Exactly the lines starting at the line containing "Chains.latest_member (unstamped c)" and ending at the line containing "Lemma unstamped_files a" are to be written out from the listing below, both included.
··· Data excerpts
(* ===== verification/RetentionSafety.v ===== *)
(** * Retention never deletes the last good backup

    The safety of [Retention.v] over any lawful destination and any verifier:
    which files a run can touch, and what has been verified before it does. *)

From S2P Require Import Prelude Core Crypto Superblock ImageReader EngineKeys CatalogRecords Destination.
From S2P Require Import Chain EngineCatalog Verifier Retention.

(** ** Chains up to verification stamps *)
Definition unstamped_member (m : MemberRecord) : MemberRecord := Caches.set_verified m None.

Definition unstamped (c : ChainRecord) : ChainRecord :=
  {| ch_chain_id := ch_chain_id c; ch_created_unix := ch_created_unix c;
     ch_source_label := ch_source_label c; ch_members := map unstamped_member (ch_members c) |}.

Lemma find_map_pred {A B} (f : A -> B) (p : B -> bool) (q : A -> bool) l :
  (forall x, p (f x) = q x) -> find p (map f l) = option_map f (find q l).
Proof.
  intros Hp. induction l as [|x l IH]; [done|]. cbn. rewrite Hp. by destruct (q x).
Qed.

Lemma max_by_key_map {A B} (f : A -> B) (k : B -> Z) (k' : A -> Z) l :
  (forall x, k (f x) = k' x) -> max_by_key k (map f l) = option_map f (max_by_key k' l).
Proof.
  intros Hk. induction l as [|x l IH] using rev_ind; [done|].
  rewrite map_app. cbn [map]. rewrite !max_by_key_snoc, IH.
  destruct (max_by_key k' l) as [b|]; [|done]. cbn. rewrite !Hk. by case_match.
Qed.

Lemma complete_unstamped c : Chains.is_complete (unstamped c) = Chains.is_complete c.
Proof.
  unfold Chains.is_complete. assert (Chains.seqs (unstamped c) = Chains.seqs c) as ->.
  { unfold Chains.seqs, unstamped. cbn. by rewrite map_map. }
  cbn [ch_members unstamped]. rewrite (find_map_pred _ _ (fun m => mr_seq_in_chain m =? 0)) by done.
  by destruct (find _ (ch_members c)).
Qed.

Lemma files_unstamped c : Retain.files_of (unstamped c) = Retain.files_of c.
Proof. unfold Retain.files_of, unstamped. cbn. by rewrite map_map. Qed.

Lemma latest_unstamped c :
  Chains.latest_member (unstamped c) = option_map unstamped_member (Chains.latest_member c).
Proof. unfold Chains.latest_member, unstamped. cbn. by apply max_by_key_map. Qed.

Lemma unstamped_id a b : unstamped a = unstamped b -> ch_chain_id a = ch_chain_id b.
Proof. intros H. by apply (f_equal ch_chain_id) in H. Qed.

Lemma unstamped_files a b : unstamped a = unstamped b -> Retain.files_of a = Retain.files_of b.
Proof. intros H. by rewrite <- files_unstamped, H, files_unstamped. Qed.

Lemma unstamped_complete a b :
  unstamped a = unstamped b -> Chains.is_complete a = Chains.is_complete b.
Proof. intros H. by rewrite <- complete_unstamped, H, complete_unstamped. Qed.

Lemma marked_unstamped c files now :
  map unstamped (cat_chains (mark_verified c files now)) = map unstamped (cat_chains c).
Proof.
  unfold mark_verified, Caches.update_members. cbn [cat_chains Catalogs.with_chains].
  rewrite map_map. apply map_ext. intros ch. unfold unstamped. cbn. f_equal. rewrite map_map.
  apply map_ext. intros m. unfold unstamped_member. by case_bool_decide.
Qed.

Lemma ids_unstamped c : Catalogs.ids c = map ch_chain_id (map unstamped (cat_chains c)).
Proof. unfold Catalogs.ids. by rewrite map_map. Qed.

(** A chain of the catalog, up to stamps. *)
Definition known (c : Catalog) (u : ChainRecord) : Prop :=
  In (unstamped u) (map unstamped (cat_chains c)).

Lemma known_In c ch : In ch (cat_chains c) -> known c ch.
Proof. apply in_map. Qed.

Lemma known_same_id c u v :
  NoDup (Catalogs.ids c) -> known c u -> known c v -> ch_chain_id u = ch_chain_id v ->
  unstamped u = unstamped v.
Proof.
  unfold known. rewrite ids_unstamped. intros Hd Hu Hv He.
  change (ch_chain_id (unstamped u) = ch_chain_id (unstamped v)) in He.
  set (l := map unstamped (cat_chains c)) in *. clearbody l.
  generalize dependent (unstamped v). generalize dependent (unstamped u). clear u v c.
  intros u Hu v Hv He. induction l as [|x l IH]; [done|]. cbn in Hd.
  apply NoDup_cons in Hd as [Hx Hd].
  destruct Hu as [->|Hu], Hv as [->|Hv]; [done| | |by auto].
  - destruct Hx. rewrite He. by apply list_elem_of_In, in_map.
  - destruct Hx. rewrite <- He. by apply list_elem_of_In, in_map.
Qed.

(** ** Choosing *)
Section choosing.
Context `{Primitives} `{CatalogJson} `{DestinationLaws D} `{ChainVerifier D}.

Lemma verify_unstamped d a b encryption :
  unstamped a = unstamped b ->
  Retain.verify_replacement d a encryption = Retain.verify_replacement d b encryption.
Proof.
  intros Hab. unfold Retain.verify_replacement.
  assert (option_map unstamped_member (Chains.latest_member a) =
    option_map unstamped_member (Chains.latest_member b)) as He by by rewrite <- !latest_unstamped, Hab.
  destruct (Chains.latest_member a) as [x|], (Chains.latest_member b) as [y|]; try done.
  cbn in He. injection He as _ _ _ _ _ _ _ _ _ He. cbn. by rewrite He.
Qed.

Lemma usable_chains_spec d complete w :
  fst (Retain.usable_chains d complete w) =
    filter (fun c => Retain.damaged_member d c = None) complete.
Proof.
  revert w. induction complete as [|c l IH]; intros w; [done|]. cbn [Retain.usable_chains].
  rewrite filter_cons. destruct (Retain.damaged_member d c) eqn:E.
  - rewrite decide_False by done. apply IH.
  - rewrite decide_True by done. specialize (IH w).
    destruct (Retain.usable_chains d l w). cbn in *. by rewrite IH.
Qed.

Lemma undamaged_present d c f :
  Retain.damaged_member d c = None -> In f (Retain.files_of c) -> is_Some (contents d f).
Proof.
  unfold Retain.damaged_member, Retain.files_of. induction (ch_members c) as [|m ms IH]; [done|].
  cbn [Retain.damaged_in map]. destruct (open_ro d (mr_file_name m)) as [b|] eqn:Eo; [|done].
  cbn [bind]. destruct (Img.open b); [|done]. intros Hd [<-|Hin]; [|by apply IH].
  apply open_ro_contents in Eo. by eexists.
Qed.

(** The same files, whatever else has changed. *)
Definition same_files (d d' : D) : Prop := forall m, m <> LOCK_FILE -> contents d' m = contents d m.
······
== Expected answer ==
  Chains.latest_member (unstamped c) = option_map unstamped_member (Chains.latest_member c).
Proof. unfold Chains.latest_member, unstamped. cbn. by apply max_by_key_map. Qed.

Lemma unstamped_id a b : unstamped a = unstamped b -> ch_chain_id a = ch_chain_id b.
Proof. intros H. by apply (f_equal ch_chain_id) in H. Qed.

Lemma unstamped_files a b : unstamped a = unstamped b -> Retain.files_of a = Retain.files_of b.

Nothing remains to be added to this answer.